**WORK INSTRUCTIONS**
Where a line in the records below includes "apply", pull that line out.

**AVAILABLE DATA**
Definition stamp_all (now : Z) (k : SlaTargetKind) (l : list (uuid * Ticket)) (m : gmap uuid Ticket) : gmap uuid Ticket :=
  fold_left (λ m r, <[r.1 := stamp now k r.2]> m) l m.

Lemma stamp_all_lookup now k l m i :
  NoDup l.*1 → stamp_all now k l m !! i =
    match list_find (λ r, r.1 = i) l with Some (_, r) => Some (stamp now k r.2) | None => m !! i end.
Proof.
  revert m. induction l as [|r l IH]; intros m Hnd; [done|]. simpl in *.
  apply NoDup_cons in Hnd as [Hr Hnd]. rewrite IH by done. case_decide as E.
  - subst i. destruct (list_find _ l) as [[n r']|] eqn:Ef; [|by rewrite lookup_insert_eq].
    apply list_find_Some in Ef as (Hn & E & _). exfalso. apply Hr. rewrite <- E.
    apply list_elem_of_fmap_2. by eapply list_elem_of_lookup_2.
  - destruct (list_find _ l) as [[n r']|] eqn:Ef; simpl; [done|]. by rewrite lookup_insert_ne.
Qed.

Lemma stamp_all_steps q now k l d :
  NoDup l.*1 → (∀ i t, (i, t) ∈ l → tickets d !! i = Some t ∧ ¬ reported k t) →
  steps q now d (set_tickets (stamp_all now k l) (next d) d).
Proof.
  revert d. induction l as [|[i t] l IH]; intros d Hnd Hl; [by destruct d|].
  simpl in Hnd. apply NoDup_cons in Hnd as [Hi Hnd]. destruct (Hl i t) as [Ht Hk]; [set_solver|].
  eapply rtc_l; [|apply (IH (set_tickets <[i := stamp now k t]> (next d) d)); [done|]].
  - by eapply as_row; [done | apply stamp_step | .. | apply ids_kept_same].
  - intros j u Hj. simpl. rewrite lookup_insert_ne; [apply Hl; set_solver|].
    intros <-. apply Hi. by apply (list_elem_of_fmap_2 fst) in Hj.
Qed.

Lemma due_stamped q now k d : steps q now d (set_tickets (stamp_all now k (due_tickets now k d)) (next d) d).
Proof.
  apply stamp_all_steps; [apply due_tickets_nodup|]. intros i t [Ht Hd]%due_tickets_due. split; [done | apply Hd].
Qed.

(** ** Numbers *)

Lemma formatInternalNumber_inj y c y' c' :
  0 <= c → 0 <= c' → formatInternalNumber y c = formatInternalNumber y' c' → y = y' ∧ c = c'.
Proof.
  intros Hc Hc' H. unfold formatInternalNumber in H. apply (f_equal chars) in H.
  rewrite !chars_app, !String.list_ascii_of_string_of_list_ascii, (print_Z_nonneg c), (print_Z_nonneg c') in H by done.
  simpl in H. injection H as H. apply app_sep_inj_r in H as [H1 H2]; [|by apply pad_no_dash..].
  split; [by apply print_Z_inj|]. apply (f_equal digits_val) in H2. by rewrite !pad_val, !print_nat_val in H2 by done.
Qed.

**TASK RESPONSE**
  apply NoDup_cons in Hnd as [Hr Hnd]. rewrite IH by done. case_decide as E.
    apply list_find_Some in Ef as (Hn & E & _). exfalso. apply Hr. rewrite <- E.
    apply list_elem_of_fmap_2. by eapply list_elem_of_lookup_2.
  simpl in Hnd. apply NoDup_cons in Hnd as [Hi Hnd]. destruct (Hl i t) as [Ht Hk]; [set_solver|].
  eapply rtc_l; [|apply (IH (set_tickets <[i := stamp now k t]> (next d) d)); [done|]].
  - by eapply as_row; [done | apply stamp_step | .. | apply ids_kept_same].
  - intros j u Hj. simpl. rewrite lookup_insert_ne; [apply Hl; set_solver|].
    intros <-. apply Hi. by apply (list_elem_of_fmap_2 fst) in Hj.
  apply stamp_all_steps; [apply due_tickets_nodup|]. intros i t [Ht Hd]%due_tickets_due. split; [done | apply Hd].
  intros Hc Hc' H. unfold formatInternalNumber in H. apply (f_equal chars) in H.
  simpl in H. injection H as H. apply app_sep_inj_r in H as [H1 H2]; [|by apply pad_no_dash..].
  split; [by apply print_Z_inj|]. apply (f_equal digits_val) in H2. by rewrite !pad_val, !print_nat_val in H2 by done.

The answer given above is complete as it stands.